» WORK REQUIRED: Go through the data below. List every line that holds the word "does".

» EXTRACTED DATA:
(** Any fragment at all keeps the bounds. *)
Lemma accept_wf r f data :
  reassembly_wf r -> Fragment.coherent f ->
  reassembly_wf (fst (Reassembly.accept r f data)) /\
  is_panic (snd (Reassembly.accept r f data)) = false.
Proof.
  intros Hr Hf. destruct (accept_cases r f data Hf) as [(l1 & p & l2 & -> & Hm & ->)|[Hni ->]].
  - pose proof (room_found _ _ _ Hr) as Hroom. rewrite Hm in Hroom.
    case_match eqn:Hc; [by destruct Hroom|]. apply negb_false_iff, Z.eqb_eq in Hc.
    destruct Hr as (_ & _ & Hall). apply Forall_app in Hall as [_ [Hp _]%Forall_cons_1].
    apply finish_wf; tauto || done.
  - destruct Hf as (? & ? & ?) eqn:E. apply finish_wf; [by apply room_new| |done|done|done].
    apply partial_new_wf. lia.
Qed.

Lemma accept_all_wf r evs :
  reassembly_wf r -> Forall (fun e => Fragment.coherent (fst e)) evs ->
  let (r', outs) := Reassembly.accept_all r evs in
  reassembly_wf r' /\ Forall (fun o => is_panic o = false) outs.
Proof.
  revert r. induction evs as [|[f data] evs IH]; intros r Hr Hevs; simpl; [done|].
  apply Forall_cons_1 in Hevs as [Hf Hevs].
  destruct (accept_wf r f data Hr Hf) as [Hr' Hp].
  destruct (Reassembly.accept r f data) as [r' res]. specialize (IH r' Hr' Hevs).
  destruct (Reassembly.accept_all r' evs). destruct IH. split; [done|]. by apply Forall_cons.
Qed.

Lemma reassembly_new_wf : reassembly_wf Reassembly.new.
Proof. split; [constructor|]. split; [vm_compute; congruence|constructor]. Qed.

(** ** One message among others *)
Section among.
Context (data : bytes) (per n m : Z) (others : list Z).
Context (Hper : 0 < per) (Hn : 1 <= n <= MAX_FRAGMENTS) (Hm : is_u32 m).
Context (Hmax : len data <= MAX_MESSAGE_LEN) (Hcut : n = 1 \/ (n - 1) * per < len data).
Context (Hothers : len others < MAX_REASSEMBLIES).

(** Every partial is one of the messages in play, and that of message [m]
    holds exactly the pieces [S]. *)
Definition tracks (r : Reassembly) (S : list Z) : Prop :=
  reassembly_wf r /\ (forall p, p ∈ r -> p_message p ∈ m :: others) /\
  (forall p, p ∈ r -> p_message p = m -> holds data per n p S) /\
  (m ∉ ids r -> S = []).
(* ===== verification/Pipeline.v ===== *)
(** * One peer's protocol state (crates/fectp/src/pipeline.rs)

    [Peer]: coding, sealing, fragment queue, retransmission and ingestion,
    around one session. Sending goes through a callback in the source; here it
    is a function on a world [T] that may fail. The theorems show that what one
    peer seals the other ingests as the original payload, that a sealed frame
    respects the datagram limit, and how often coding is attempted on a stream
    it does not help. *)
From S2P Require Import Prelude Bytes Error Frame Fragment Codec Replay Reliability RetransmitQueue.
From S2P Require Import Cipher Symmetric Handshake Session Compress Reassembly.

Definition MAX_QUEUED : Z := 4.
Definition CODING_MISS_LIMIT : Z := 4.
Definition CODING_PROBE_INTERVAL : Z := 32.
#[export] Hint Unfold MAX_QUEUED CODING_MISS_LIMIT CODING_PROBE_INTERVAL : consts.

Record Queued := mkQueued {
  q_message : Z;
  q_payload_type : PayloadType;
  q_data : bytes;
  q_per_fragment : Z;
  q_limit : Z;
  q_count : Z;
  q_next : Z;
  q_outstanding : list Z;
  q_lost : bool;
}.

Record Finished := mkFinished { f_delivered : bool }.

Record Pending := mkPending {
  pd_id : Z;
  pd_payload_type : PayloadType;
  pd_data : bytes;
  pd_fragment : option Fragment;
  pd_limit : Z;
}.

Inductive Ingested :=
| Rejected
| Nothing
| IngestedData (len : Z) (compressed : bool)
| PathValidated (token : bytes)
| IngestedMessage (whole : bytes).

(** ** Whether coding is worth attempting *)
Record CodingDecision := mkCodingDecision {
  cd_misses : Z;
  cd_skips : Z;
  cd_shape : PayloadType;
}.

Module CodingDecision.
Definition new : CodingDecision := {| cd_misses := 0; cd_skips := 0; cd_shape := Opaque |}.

--

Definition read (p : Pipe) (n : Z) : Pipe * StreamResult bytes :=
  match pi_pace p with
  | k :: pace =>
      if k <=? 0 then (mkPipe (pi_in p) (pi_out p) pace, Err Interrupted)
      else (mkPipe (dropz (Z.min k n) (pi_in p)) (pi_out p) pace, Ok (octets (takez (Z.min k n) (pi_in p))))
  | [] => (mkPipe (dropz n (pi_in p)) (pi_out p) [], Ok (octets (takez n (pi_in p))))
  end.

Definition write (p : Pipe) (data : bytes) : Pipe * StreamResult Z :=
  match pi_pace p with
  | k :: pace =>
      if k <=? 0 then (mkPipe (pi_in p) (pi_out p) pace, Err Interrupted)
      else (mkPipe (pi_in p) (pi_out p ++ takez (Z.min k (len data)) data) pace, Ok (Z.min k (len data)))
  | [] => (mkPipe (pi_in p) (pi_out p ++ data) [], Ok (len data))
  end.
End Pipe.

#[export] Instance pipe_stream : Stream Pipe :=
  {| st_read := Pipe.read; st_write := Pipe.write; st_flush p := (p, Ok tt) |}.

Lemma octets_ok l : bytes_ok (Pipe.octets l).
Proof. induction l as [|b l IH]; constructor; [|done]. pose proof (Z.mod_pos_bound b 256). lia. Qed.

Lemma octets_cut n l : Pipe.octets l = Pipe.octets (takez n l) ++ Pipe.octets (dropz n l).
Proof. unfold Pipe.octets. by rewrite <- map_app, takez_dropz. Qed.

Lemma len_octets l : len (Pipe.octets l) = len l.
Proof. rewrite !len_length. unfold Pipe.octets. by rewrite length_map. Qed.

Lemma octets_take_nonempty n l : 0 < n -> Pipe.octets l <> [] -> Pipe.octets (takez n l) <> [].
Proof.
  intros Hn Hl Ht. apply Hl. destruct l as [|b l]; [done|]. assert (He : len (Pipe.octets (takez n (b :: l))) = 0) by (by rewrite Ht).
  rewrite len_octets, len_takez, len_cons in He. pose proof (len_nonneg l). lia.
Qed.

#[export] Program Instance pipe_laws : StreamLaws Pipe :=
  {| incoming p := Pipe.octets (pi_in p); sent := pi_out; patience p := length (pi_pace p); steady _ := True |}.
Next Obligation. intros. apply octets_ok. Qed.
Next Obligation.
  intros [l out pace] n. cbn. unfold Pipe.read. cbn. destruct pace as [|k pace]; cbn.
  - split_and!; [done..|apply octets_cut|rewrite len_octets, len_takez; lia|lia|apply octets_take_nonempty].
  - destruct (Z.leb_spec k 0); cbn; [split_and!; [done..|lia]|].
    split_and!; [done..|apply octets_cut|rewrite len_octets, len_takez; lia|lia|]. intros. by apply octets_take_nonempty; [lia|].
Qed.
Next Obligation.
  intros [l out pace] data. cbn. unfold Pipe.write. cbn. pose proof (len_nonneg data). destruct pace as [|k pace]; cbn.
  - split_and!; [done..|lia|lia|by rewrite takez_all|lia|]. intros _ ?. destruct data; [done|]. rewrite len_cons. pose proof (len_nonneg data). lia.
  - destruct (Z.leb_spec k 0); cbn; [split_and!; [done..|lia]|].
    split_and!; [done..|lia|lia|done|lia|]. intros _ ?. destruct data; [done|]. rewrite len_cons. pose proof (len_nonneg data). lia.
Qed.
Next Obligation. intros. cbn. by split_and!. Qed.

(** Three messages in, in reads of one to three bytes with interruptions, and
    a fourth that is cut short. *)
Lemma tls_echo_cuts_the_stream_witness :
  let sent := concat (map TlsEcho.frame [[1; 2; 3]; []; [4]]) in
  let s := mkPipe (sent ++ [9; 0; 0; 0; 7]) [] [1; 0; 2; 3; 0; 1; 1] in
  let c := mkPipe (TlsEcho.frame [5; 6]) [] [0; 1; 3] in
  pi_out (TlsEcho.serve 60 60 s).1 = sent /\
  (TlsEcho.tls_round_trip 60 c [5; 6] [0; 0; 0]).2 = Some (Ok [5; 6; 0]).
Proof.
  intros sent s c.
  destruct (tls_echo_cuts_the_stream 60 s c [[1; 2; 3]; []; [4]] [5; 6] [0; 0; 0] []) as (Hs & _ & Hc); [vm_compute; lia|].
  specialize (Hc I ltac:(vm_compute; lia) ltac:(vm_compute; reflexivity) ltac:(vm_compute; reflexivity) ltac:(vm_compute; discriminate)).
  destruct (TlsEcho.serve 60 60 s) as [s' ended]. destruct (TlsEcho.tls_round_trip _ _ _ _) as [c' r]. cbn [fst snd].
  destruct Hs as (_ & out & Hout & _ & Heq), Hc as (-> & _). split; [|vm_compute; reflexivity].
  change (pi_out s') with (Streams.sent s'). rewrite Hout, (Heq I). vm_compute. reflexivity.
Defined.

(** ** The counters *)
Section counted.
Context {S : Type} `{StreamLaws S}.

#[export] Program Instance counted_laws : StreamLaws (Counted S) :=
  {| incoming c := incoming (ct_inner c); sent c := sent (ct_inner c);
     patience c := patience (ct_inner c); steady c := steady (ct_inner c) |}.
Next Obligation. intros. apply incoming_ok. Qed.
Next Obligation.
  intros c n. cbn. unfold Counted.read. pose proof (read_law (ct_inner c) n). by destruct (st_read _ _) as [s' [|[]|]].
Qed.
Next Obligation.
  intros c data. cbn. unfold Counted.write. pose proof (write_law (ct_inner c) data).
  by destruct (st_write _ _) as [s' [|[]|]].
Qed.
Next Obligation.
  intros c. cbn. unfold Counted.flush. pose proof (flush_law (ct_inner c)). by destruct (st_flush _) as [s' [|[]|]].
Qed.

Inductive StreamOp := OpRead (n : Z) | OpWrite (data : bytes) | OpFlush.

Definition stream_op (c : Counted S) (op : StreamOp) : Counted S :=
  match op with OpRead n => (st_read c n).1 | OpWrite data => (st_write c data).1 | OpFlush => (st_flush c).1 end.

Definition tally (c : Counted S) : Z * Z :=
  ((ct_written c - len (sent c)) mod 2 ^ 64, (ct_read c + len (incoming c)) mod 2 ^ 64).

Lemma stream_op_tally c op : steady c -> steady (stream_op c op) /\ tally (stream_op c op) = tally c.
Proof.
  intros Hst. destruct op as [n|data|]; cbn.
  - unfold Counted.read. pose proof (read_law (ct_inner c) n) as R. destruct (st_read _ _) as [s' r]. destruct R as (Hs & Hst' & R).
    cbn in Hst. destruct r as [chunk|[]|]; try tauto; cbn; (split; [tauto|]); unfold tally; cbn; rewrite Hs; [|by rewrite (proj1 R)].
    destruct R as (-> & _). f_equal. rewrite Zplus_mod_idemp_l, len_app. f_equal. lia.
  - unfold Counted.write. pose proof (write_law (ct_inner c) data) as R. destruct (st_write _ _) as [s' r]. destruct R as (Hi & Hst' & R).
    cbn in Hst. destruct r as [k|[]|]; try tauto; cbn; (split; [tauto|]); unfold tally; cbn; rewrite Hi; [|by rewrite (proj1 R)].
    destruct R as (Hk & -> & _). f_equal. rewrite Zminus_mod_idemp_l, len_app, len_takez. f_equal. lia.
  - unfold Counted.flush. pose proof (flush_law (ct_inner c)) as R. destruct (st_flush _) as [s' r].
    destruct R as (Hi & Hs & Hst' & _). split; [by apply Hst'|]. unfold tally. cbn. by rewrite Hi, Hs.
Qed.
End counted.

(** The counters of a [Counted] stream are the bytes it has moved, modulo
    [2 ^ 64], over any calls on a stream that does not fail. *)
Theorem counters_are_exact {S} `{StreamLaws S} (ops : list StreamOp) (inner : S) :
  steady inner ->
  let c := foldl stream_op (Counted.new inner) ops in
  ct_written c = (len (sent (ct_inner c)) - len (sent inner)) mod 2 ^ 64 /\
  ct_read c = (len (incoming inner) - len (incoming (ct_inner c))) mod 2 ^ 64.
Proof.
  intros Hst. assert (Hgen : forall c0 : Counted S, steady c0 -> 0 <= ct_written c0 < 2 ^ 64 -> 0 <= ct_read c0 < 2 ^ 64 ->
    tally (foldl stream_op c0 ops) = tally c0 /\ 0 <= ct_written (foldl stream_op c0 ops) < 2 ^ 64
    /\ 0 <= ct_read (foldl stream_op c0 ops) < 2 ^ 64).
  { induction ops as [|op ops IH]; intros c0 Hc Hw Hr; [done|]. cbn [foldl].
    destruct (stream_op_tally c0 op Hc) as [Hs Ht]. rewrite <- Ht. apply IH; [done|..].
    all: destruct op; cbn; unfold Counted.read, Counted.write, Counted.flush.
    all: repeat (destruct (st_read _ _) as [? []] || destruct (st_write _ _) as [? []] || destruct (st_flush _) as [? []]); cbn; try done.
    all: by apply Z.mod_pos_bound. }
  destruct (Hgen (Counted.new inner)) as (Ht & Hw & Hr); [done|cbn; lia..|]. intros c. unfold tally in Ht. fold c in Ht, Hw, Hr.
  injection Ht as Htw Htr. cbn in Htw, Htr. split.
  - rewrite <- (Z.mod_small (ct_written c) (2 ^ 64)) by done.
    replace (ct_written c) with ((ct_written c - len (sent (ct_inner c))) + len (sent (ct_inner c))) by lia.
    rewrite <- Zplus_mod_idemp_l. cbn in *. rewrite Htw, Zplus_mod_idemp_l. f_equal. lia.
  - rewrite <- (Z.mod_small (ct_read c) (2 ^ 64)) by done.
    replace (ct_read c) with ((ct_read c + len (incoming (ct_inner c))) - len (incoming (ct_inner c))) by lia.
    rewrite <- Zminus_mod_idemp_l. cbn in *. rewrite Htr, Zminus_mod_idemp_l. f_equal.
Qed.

» WRITTEN SOLUTION:
    it does not help. *)
    [2 ^ 64], over any calls on a stream that does not fail. *)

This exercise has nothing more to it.